А впрочем, справедливости ради нужно признать, что новое все же есть: Шаляпин от лондонских репортеров имел честь узнать, что советские власти собираются лишить его гражданства, мы же, сидя в Париже у телевизора, из последних известий узнали, что советского гражданства мы уже лишены.
«Белогвардейцами» и «враждебными центрами», которым Шаляпин пожертвовал деньги, были голодающие в Париже русские дети.
Ростропович же пожертвовал сборы с двух своих концертов: в Париже – нуждающимся русским, а в Калифорнии – русским инвалидам, воевавшим еще в 1914 году, доживающим свой век 80–90-летним старикам-воинам, получившим увечья, защищая честь своего Отечества, а значит, и будущих кремлевских старцев, когда те еще под стол пешком ходили.
В своей книге на стр. 331–333 Шаляпин рассказывает, как во дворе православного собора на рю Дарю в Париже к нему подошли русские женщины:
«…Оборванные, обтрепанные, с такими же оборванными и растрепанными детьми. Дети эти стояли на кривых ногах и были покрыты коростой. Женщины просили дать им что-нибудь на хлеб».

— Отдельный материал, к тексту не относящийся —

Lemma friction_interp_spec (fr e : Q) :
  interp e [- FRICTION_THRESHOLD; FRICTION_THRESHOLD] [- fr; fr]
  == Spec.friction_bias fr e.
Proof.
  unfold Spec.friction_bias, FRICTION_THRESHOLD.
  destruct (Qle_bool (Qabs e) 0.2) eqn:Habs.
  - apply Qle_bool_iff, Qabs_Qle_condition in Habs.
    rewrite interp2_mid by (try reflexivity; exact Habs). field.
  - apply Qle_bool_false in Habs.
    destruct (Qltb 0 e) eqn:Hpos.
    + apply Qltb_true in Hpos. rewrite Qabs_pos in Habs by lra.
      apply interp2_high; [reflexivity | lra].
    + apply Qltb_false in Hpos. rewrite Qabs_neg in Habs by lra.
      apply interp2_low. lra.
Qed.

(** C7.  The friction bias that the Active cycle adds to the output of
    the PID, with the friction coefficient in force at line 95 (the one
    left by the tuning step of the cycle), is friction * error / 0.2 for
    an error within the threshold 0.2, and exactly + friction (error
    positive) or - friction (error negative) for an error of magnitude
    0.2 or more; the torque command is the negated sum of the PID output
    and of this bias. *)
Theorem update_friction_bias
    (self self' : t) (inp : Inputs) (out : output) :
  MIN_STEER_SPEED <= vEgo (CS inp) /\ active inp = true ->
  update self inp = inr (out, self') ->
  exists self1 curvature,
    tuning_step self inp = inr self1 /\
    actual_curvature self1 inp = inr curvature /\
    let speed := vEgo (CS inp) in
    let error := Spec.error (desired_curvature inp) curvature speed in
    let feedforward :=
      Spec.feedforward (desired_curvature inp) speed (roll (params inp)) in
    let pid_step :=
      PID.update cycle_period (pid self1) error feedforward speed
        (Spec.freeze_integrator (CS inp)) in
    let friction_coeff := friction self1 in
    let bias :=
      interp error [- FRICTION_THRESHOLD; FRICTION_THRESHOLD]
             [- friction_coeff; friction_coeff] in
    LateralTorqueState.error (pid_log out) = error /\
    pid self' = snd pid_step /\
    friction self' = friction_coeff /\
    torque_cmd out = - (fst pid_step + bias) /\
    bias == Spec.friction_bias friction_coeff error /\
    (Qabs error <= FRICTION_THRESHOLD ->
     bias == friction_coeff * error / FRICTION_THRESHOLD) /\
    (FRICTION_THRESHOLD <= Qabs error -> 0 < error -> bias == friction_coeff) /\
    (FRICTION_THRESHOLD <= Qabs error -> error < 0 -> bias == - friction_coeff).
Proof.
  intros Hsel H. apply active_iff in Hsel.
  destruct (update_active_inv _ _ _ _ Hsel H) as (self1 & ac & Ht & Hac).
  exists self1, ac. split; [exact Ht |]. split; [exact Hac |].
  rewrite (update_active_eq _ _ _ _ Hsel Ht Hac) in H. cbv zeta in H.
  injection H as <- <-. cbv zeta.
  split; [reflexivity |]. split; [reflexivity |]. split; [reflexivity |].
  split; [reflexivity |].
  split; [apply friction_interp_spec |]. repeat split.
  - apply friction_interp_linear.
  - apply friction_interp_positive.
  - apply friction_interp_negative.
Qed.


(** C9.  The division yaw_rate / vEgo of line 76 is evaluated only past
    the activation test, where MIN_STEER_SPEED <= vEgo and active holds;
    with a positive MIN_STEER_SPEED its denominator is not zero there,
    and no cycle raises the ZeroDivisionError of that line. *)
Theorem llk_division_never_by_zero (self : t) (inp : Inputs) :
  0 < MIN_STEER_SPEED ->
  (inactive inp = false ->
   MIN_STEER_SPEED <= vEgo (CS inp) /\ active inp = true /\
   ~ vEgo (CS inp) == 0 /\
   forall yaw_rate,
     fdiv 76 yaw_rate (vEgo (CS inp)) = inr (yaw_rate / vEgo (CS inp))) /\
  (inactive inp = true ->
   update self inp =
   (self1 <- tuning_step self inp ;;
    ret ((- 0.0, 0.0,
          LateralTorqueState.set_active false LateralTorqueState.new_message),
         self1))) /\
  update self inp <> inl (ZeroDivisionError 76).
Proof.
  intros Hmin.
  assert (Hlive : forall s st cp, live_tune s st cp <> inl (ZeroDivisionError 76)).
  { intros s st cp. unfold live_tune, decimal, fdiv.
    destruct ((mpc_frame s + 1) mod 300 =? 0)%Z; [| discriminate].
    destruct (get_decimal st "TorqueMaxLatAccel"); [| discriminate]. simpl.
    destruct (get_decimal st "TorqueFriction"); [| discriminate]. simpl.
    destruct (Qeq_bool (q * 0.1) 0); discriminate. }
  assert (Htune : tuning_step self inp <> inl (ZeroDivisionError 76)).
  { unfold tuning_step.
    destruct (custom_tune (poll_custom_tune self (store inp)));
      [apply Hlive | discriminate]. }
  assert (Hact : inactive inp = false ->
                 MIN_STEER_SPEED <= vEgo (CS inp) /\ active inp = true /\
                 ~ vEgo (CS inp) == 0).
  { intros Hsel. apply active_iff in Hsel. destruct Hsel as [Hv Ha].
    repeat split; try assumption. intros Hz. lra. }
  split; [| split].
  - intros Hsel. destruct (Hact Hsel) as (Hv & Ha & Hnz).
    repeat split; try assumption.
    intros yaw. apply fdiv_nonzero, Hnz.
  - apply update_inactive_eq.
  - unfold update.
    destruct (tuning_step self inp) as [e | self1] eqn:Ht; simpl.
    + intros Heq. apply Htune. injection Heq as ->. reflexivity.
    + destruct (inactive inp) eqn:Hsel; [discriminate |].
      destruct (Hact eq_refl) as (_ & _ & Hnz).
      unfold actual_curvature.
      destruct (use_steering_angle self1); [discriminate |].
      unfold index.
      destruct (nth_error (angularVelocityCalibrated_value (llk inp)) 2);
        [| discriminate].
      simpl. rewrite (fdiv_nonzero 76 _ _ Hnz). discriminate.
Qed.

(** C10.  Two cycles from the same controller whose inputs differ only
    in desired_curvature_rate return the same torque command, angle
    command and diagnostic record and leave the same controller (or
    raise the same exception): the rate only feeds desired_lateral_jerk,
    which nothing reads. *)
Theorem update_ignores_desired_curvature_rate
    (self : t) (inp : Inputs) (rate1 rate2 : Q) :
  update self (set_desired_curvature_rate rate1 inp) =
  update self (set_desired_curvature_rate rate2 inp).
Proof.
  reflexivity.
Qed.

Lemma mod_300_zero_iff (n : Z) :
  (0 <= n < 300)%Z -> (((n + 1) mod 300 =? 0)%Z = true <-> n = 299%Z).
Proof.
  intros Hn. rewrite Z.eqb_eq. split.
  - intros Hm. destruct (Z.eq_dec n 299) as [| Hne]; [assumption |].
    rewrite Z.mod_small in Hm by lia. lia.
  - intros ->. reflexivity.
Qed.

Знаменитый певец передал 5000 франков священнику с просьбой распределить их между несчастными, что тот и выполнил. Вот за этот благородный порыв души советские власти и предали анафеме великого русского артиста. Ну что ж, они совершенно по-иному понимали помощь голодающим детям. Вышедший вскоре указ «О борьбе с преступностью» от 7 апреля 1935 года распространял смертную казнь на детей с 12-летнего возраста.